*Problem to work on*: Repeat each record word for word. Leave nothing out.

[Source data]
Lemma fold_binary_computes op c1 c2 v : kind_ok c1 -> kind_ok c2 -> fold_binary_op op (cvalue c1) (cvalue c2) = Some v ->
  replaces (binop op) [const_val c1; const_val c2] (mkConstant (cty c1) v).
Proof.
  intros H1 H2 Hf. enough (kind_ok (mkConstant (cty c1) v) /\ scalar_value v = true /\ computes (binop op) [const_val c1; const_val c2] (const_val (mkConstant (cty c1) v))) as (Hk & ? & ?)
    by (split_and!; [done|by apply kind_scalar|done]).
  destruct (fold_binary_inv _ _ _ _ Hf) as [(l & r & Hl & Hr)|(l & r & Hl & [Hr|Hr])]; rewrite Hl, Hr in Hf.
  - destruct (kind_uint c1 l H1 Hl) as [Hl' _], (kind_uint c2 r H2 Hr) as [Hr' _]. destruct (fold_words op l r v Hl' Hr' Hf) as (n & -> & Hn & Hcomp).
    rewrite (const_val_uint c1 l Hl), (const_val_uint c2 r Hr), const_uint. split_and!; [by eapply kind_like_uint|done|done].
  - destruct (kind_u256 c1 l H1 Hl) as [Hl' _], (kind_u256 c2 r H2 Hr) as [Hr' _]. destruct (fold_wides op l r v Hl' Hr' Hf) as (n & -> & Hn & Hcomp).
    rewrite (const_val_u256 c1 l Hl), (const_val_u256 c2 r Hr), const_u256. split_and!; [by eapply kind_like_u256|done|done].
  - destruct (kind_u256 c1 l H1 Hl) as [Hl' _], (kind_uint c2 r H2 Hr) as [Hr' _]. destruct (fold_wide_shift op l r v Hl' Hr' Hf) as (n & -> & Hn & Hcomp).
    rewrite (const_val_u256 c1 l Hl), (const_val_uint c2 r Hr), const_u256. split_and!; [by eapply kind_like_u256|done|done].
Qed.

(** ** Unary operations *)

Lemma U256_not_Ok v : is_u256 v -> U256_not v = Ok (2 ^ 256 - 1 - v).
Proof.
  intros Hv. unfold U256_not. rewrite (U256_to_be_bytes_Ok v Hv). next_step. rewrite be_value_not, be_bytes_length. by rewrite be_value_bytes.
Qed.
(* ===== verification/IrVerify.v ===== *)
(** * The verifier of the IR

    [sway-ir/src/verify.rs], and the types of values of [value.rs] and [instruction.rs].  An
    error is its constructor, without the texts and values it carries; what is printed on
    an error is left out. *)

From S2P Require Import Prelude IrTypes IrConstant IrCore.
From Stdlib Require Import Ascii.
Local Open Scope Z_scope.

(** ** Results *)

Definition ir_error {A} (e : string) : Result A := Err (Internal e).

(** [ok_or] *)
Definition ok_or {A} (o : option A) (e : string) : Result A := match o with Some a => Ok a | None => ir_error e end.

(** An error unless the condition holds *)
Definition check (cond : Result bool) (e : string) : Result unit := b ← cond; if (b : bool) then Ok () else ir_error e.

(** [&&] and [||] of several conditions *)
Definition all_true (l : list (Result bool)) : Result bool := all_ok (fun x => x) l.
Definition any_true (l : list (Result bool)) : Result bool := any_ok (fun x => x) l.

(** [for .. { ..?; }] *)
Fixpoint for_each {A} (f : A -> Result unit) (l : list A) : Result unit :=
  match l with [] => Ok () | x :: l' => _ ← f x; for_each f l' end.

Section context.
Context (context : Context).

*Answer*:
Lemma fold_binary_computes op c1 c2 v : kind_ok c1 -> kind_ok c2 -> fold_binary_op op (cvalue c1) (cvalue c2) = Some v ->
  replaces (binop op) [const_val c1; const_val c2] (mkConstant (cty c1) v).
Proof.
  intros H1 H2 Hf. enough (kind_ok (mkConstant (cty c1) v) /\ scalar_value v = true /\ computes (binop op) [const_val c1; const_val c2] (const_val (mkConstant (cty c1) v))) as (Hk & ? & ?)
    by (split_and!; [done|by apply kind_scalar|done]).
  destruct (fold_binary_inv _ _ _ _ Hf) as [(l & r & Hl & Hr)|(l & r & Hl & [Hr|Hr])]; rewrite Hl, Hr in Hf.
  - destruct (kind_uint c1 l H1 Hl) as [Hl' _], (kind_uint c2 r H2 Hr) as [Hr' _]. destruct (fold_words op l r v Hl' Hr' Hf) as (n & -> & Hn & Hcomp).
    rewrite (const_val_uint c1 l Hl), (const_val_uint c2 r Hr), const_uint. split_and!; [by eapply kind_like_uint|done|done].
  - destruct (kind_u256 c1 l H1 Hl) as [Hl' _], (kind_u256 c2 r H2 Hr) as [Hr' _]. destruct (fold_wides op l r v Hl' Hr' Hf) as (n & -> & Hn & Hcomp).
    rewrite (const_val_u256 c1 l Hl), (const_val_u256 c2 r Hr), const_u256. split_and!; [by eapply kind_like_u256|done|done].
  - destruct (kind_u256 c1 l H1 Hl) as [Hl' _], (kind_uint c2 r H2 Hr) as [Hr' _]. destruct (fold_wide_shift op l r v Hl' Hr' Hf) as (n & -> & Hn & Hcomp).
    rewrite (const_val_u256 c1 l Hl), (const_val_uint c2 r Hr), const_u256. split_and!; [by eapply kind_like_u256|done|done].
Qed.

(** ** Unary operations *)

Lemma U256_not_Ok v : is_u256 v -> U256_not v = Ok (2 ^ 256 - 1 - v).
Proof.
  intros Hv. unfold U256_not. rewrite (U256_to_be_bytes_Ok v Hv). next_step. rewrite be_value_not, be_bytes_length. by rewrite be_value_bytes.
Qed.
(* ===== verification/IrVerify.v ===== *)
(** * The verifier of the IR

    [sway-ir/src/verify.rs], and the types of values of [value.rs] and [instruction.rs].  An
    error is its constructor, without the texts and values it carries; what is printed on
    an error is left out. *)

From S2P Require Import Prelude IrTypes IrConstant IrCore.
From Stdlib Require Import Ascii.
Local Open Scope Z_scope.

(** ** Results *)

Definition ir_error {A} (e : string) : Result A := Err (Internal e).

(** [ok_or] *)
Definition ok_or {A} (o : option A) (e : string) : Result A := match o with Some a => Ok a | None => ir_error e end.

(** An error unless the condition holds *)
Definition check (cond : Result bool) (e : string) : Result unit := b ← cond; if (b : bool) then Ok () else ir_error e.

(** [&&] and [||] of several conditions *)
Definition all_true (l : list (Result bool)) : Result bool := all_ok (fun x => x) l.
Definition any_true (l : list (Result bool)) : Result bool := any_ok (fun x => x) l.

(** [for .. { ..?; }] *)
Fixpoint for_each {A} (f : A -> Result unit) (l : list A) : Result unit :=
  match l with [] => Ok () | x :: l' => _ ← f x; for_each f l' end.

Section context.
Context (context : Context).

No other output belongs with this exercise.